(* ===== verification/Components.v ===== *)
(** * Components (src/pkg/component/component.go, extcomponentmanager)

    The registry of the components by host, and the manager that keeps it in step
    with the external components of the other instances of the cluster.

    A component is an interface value: the registry works on any type of components
    with the methods of [component.Component].  The two kinds that the server has are
    the stream of an external component that is connected to this instance and a
    pointer to an [extComponent], which forwards to another instance; what such a
    pointer refers to is kept in a store of cells, because the code shares one. *)

From stdpp Require Import base list strings gmap.
From Stdlib Require Import ZArith Lia Ascii.
From S2P Require Import Prelude GoLib GoStrings Stravaganza C2SModel Roster Storage Dialback ResourceManager ModLib.

Definition ErrComponentNotFound : goerror := ErrText "component: not found".
Definition ComponentsStarted : string := "components.started".
Definition ComponentsStopped : string := "components.stopped".

(** [component.Component] *)
Class ComponentImpl `{XmlLib} (W C : Type) := {
  co_Host : C → W → string;
  co_Name : C → string;
  co_ProcessStanza : C → Element → M W unit;
  co_Start : C → M W unit;
  co_Stop : C → M W unit;
}.
(** The map of the registry *)
Class HasComps (W C : Type) := {
  comps : W → gmap string C;
  set_comps : gmap string C → W → W;
}.

(** ** The registry *)
Section registry.
Context `{XmlLib} {W C : Type} `{!ModEnv W} `{!ComponentImpl W C} `{!HasComps W C}.

Definition put_comp (h : string) (c : C) : M W unit := modify (fun w => set_comps (<[h := c]> (comps w)) w).

Definition NewComponents (components : list C) : M W unit :=
  modify (set_comps ∅);;
  for_each components (fun comp => h ← gets (co_Host comp); put_comp h comp).

Definition RegisterComponent (comp : C) : M W unit :=
  co_Start comp;;
  cHost ← gets (co_Host comp);
  put_comp cHost comp.

Definition UnregisterComponent (cHost : string) : M W unit :=
  cs ← gets comps;
  match cs !! cHost with
  | None => fail ErrComponentNotFound
  | Some comp =>
    co_Stop comp;;
    modify (fun w => set_comps (delete cHost (comps w)) w)
  end.

Definition Component (cHost : string) (w : W) : option C := comps w !! cHost.
Definition IsComponentHost (cHost : string) (w : W) : bool :=
  match comps w !! cHost with Some _ => true | None => false end.
(** Ranging over the map visits the entries in an order of its own. *)
Definition AllComponents (order : gmap string C → list (string * C)) (w : W) : list C := (order (comps w)).*2.

Definition ProcessStanza (stanza : Element) : M W unit :=
  cs ← gets comps;
  match cs !! Domain (ToJID stanza) with
  | None => fail ErrComponentNotFound
  | Some comp => co_ProcessStanza comp stanza
  end.

(** The loop of [Start] and [Stop] over the map in one of its orders: the hosts, up
    to the first error. *)
Fixpoint overAll (op : C → M W unit) (cs : list C) : M W (list string) :=
  match cs with
  | [] => mret []
  | c :: cs' =>
    op c;;
    h ← gets (co_Host c);
    hs ← overAll op cs';
    mret (h :: hs)
  end.
Definition Start (order : gmap string C → list (string * C)) : M W unit :=
  cs ← gets (AllComponents order);
  hosts ← overAll co_Start cs;
  me_runHook (EvComponents ComponentsStarted hosts).
Definition Stop (order : gmap string C → list (string * C)) : M W unit :=
  cs ← gets (AllComponents order);
  hosts ← overAll co_Stop cs;
  me_runHook (EvComponents ComponentsStopped hosts).

End registry.

(** ** The components of the server *)

(** [streamComponent] (with the host of its stream) and a pointer to an
    [extComponent] *)
Inductive component := StreamComponent (stm : Z) (host : string) | ExtComponent (cell : nat).

(** [extComponent] *)
Record extComponent (Conn : Type) := MkExt { ec_host : string; ec_conn : Conn }.
Arguments MkExt {_} _ _.
Arguments ec_host {_} _.
Arguments ec_conn {_} _.

Class HasCells (W Conn : Type) := {
  cells : W → list (extComponent Conn);
  set_cells : list (extComponent Conn) → W → W;
}.

(** The streams of external components, the connections to the other instances and
    the name of this one *)
Class CompNet `{XmlLib} (W Conn : Type) := {
  cn_sendStanza : Z → Element → M W unit;
  cn_Route : Conn → Element → string → M W unit;
  cn_GetConnection : string → M W Conn;
  cn_instanceID : string;
}.

Section manager.
Context `{XmlLib} {W Conn : Type} `{!HasComps W component} `{!HasCells W Conn} `{!CompNet W Conn} `{!KV W}.
Context (kv_GetPrefix : string → M W (list (string * string))).

(** [streamcomponent.go] and [extcomponent.go]; a nil cell panics. *)
#[export] Instance server_component : ComponentImpl W component := {|
  co_Host := fun c w =>
    match c with
    | StreamComponent _ h => h
    | ExtComponent p => match cells w !! p with Some ec => ec_host ec | None => "" end
    end;
  co_Name := fun _ => "";
  co_ProcessStanza := fun c stanza =>
    match c with
    | StreamComponent stm _ => ignore (cn_sendStanza stm stanza)
    | ExtComponent p =>
      cs ← gets cells;
      ec ← deref (cs !! p);
      cn_Route (ec_conn ec) stanza (ec_host ec)
    end;
  co_Start := fun _ => mret tt;
  co_Stop := fun _ => mret tt;
|}.

(** [newExtComponent], and writing to the variable that a pointer refers to *)
Definition newExtComponent (host : string) (conn : Conn) : M W nat :=
  cs ← gets cells;
  modify (set_cells (cs ++ [MkExt host conn]));;
  mret (length cs).
Definition assign (p : nat) (ec : extComponent Conn) : M W unit :=
  modify (fun w => set_cells (<[p := ec]> (cells w)) w).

★ ★ ★ ★

Work to complete:
From the line that contains "cn_sendStanza : Z → Element → M W unit;" through the final line of the material, copy every line exactly, including both ends.

Exercise output:
  cn_sendStanza : Z → Element → M W unit;
  cn_Route : Conn → Element → string → M W unit;
  cn_GetConnection : string → M W Conn;
  cn_instanceID : string;
}.

Section manager.
Context `{XmlLib} {W Conn : Type} `{!HasComps W component} `{!HasCells W Conn} `{!CompNet W Conn} `{!KV W}.
Context (kv_GetPrefix : string → M W (list (string * string))).

(** [streamcomponent.go] and [extcomponent.go]; a nil cell panics. *)
#[export] Instance server_component : ComponentImpl W component := {|
  co_Host := fun c w =>
    match c with
    | StreamComponent _ h => h
    | ExtComponent p => match cells w !! p with Some ec => ec_host ec | None => "" end
    end;
  co_Name := fun _ => "";
  co_ProcessStanza := fun c stanza =>
    match c with
    | StreamComponent stm _ => ignore (cn_sendStanza stm stanza)
    | ExtComponent p =>
      cs ← gets cells;
      ec ← deref (cs !! p);
      cn_Route (ec_conn ec) stanza (ec_host ec)
    end;
  co_Start := fun _ => mret tt;
  co_Stop := fun _ => mret tt;
|}.

(** [newExtComponent], and writing to the variable that a pointer refers to *)
Definition newExtComponent (host : string) (conn : Conn) : M W nat :=
  cs ← gets cells;
  modify (set_cells (cs ++ [MkExt host conn]));;
  mret (length cs).
Definition assign (p : nat) (ec : extComponent Conn) : M W unit :=
  modify (fun w => set_cells (<[p := ec]> (cells w)) w).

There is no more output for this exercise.